(** * qt_table_increment: the counter store, the rate estimator, the
      save/load path and the table handlers of [mainwindow.cpp], embedded
      in Rocq.

    The C++ objects are modelled by records, the member functions by
    functions from the object's state to its new state.  Values of the C++
    type [int] are integers of [Z] kept in the 32-bit two's complement
    range; arithmetic on them is written with its wrap-around. *)

From Stdlib Require Import String ZArith QArith Qround Qabs Qpower Qreduction.
From Stdlib Require Import List Bool Lia Lqa DecimalString.
From Stdlib Require Floats Uint63.
Import ListNotations.
Local Open Scope Z_scope.

(** ** The C++ type [int] *)

Module Int.

Definition min_int : Z := -2147483648.
Definition max_int : Z := 2147483647.
Definition modulus : Z := 4294967296.

(** The values an [int] can hold. *)
Definition in_range (z : Z) : Prop := min_int <= z <= max_int.

(** Reduction of a mathematical integer to the [int] that is congruent to
    it modulo [2^32]. *)
Definition wrap (z : Z) : Z := (z - min_int) mod modulus + min_int.

(** [a + b] on two [int]s.  ISO C++ leaves the overflowing sum undefined;
    the model takes the two's complement result. *)
Definition add (a b : Z) : Z := wrap (a + b).

(** [++c] *)
Definition preincrement (c : Z) : Z := add c 1.

(** [static_cast<int>(n)] for a [size_t] value [n]: the [int] congruent to
    [n] modulo [2^32]. *)
Definition static_cast_int (n : nat) : Z := wrap (Z.of_nat n).

(** [QVariant::toInt] on a 64-bit integer value. *)
Definition toInt (z : Z) : Z := wrap z.

End Int.

(** ** std::vector<int> *)

Definition vector := list Z.

(** [v.push_back(x)] *)
Definition push_back (x : Z) (v : vector) : vector := v ++ [x].

(** [v.erase(v.begin() + pos)] for [pos < v.size()] *)
Definition erase (pos : nat) (v : vector) : vector :=
  firstn pos v ++ skipn (S pos) v.

(** [std::accumulate(v.begin(), v.end(), 0)]: the accumulator has the type
    of the initial value, [int]. *)
Definition accumulate (v : vector) : Z := fold_left Int.add v 0.

(** The sum of the elements as a mathematical integer. *)
Definition exact_sum (v : vector) : Z := fold_right Z.add 0 v.

(** ** CounterManager

    Every member function holds [mutex_] from its first statement to its
    last, so each one is modelled as one step on [counters_]. *)

Record CounterManager := { counters_ : vector }.

Definition addCounter (value : Z) (m : CounterManager) : CounterManager :=
  {| counters_ := push_back value (counters_ m) |}.

Definition deleteCounter (index : Z) (m : CounterManager) : CounterManager :=
  if (0 <=? index) && (index <? Int.static_cast_int (length (counters_ m)))
  then {| counters_ := erase (Z.to_nat index) (counters_ m) |}
  else m.

Definition getCounters (m : CounterManager) : vector := counters_ m.

Definition incrementAll (m : CounterManager) : CounterManager :=
  {| counters_ := map Int.preincrement (counters_ m) |}.

Definition setCounters (counters : vector) (_ : CounterManager) : CounterManager :=
  {| counters_ := counters |}.

(** The body of the worker thread's loop run [ticks] times. *)
Definition workerThread (ticks : nat) (m : CounterManager) : CounterManager :=
  Nat.iter ticks incrementAll m.

(** The operations of the store as data, for statements that range over
    all of them. *)
Inductive Op :=
| OpAdd (value : Z)
| OpRemove (index : Z)
| OpIncrementAll
| OpSnapshot
| OpReplaceAll (counters : vector).

Definition run_op (o : Op) (m : CounterManager) : CounterManager * option vector :=
  match o with
  | OpAdd value => (addCounter value m, None)
  | OpRemove index => (deleteCounter index m, None)
  | OpIncrementAll => (incrementAll m, None)
  | OpSnapshot => (m, Some (getCounters m))
  | OpReplaceAll counters => (setCounters counters m, None)
  end.

Definition size (m : CounterManager) : nat := length (counters_ m).

(** What the specification asks of [remove(index)] on an index in range:
    [r] is [v] without its element at [pos], the later ones moved one place
    to the left. *)
Definition removed_at (pos : nat) (v r : vector) : Prop :=
  S (length r) = length v /\
  (forall j, (j < pos)%nat -> nth_error r j = nth_error v j) /\
  (forall j, (pos <= j)%nat -> nth_error r j = nth_error v (S j)).

(** ** double

    A [double] is modelled by the rational number it denotes.  An operation
    gives the exact result rounded once to binary64 (as the SSE2 and ARM64
    instructions do): to the nearest number with a significand of 53 bits
    and an exponent of at least [-1074], the one with the even significand
    when two are equally near.  Infinities and NaN are not modelled, and
    the rounding has no largest exponent: the quotients of
    [updateFrequency] on [int] sums stay below [2^42] in absolute value. *)

Definition double := Q.

(** The exponent of the binade of a positive [q]:
    [2 ^ ilog2 q <= q < 2 ^ (ilog2 q + 1)]. *)
Definition ilog2 (q : Q) : Z :=
  let k := Z.log2 (Qnum q) - Z.log2 (Zpos (Qden q)) in
  if Qle_bool (2 ^ k) q then k else k - 1.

• What you will do: Word for word, restate the lines of the data above that fall between the line holding "counters_ := push_back" and the line holding "value m, None)", inclusive, and no other lines.

• Task result:
  {| counters_ := push_back value (counters_ m) |}.

Definition deleteCounter (index : Z) (m : CounterManager) : CounterManager :=
  if (0 <=? index) && (index <? Int.static_cast_int (length (counters_ m)))
  then {| counters_ := erase (Z.to_nat index) (counters_ m) |}
  else m.

Definition getCounters (m : CounterManager) : vector := counters_ m.

Definition incrementAll (m : CounterManager) : CounterManager :=
  {| counters_ := map Int.preincrement (counters_ m) |}.

Definition setCounters (counters : vector) (_ : CounterManager) : CounterManager :=
  {| counters_ := counters |}.

(** The body of the worker thread's loop run [ticks] times. *)
Definition workerThread (ticks : nat) (m : CounterManager) : CounterManager :=
  Nat.iter ticks incrementAll m.

(** The operations of the store as data, for statements that range over
    all of them. *)
Inductive Op :=
| OpAdd (value : Z)
| OpRemove (index : Z)
| OpIncrementAll
| OpSnapshot
| OpReplaceAll (counters : vector).

Definition run_op (o : Op) (m : CounterManager) : CounterManager * option vector :=
  match o with
  | OpAdd value => (addCounter value m, None)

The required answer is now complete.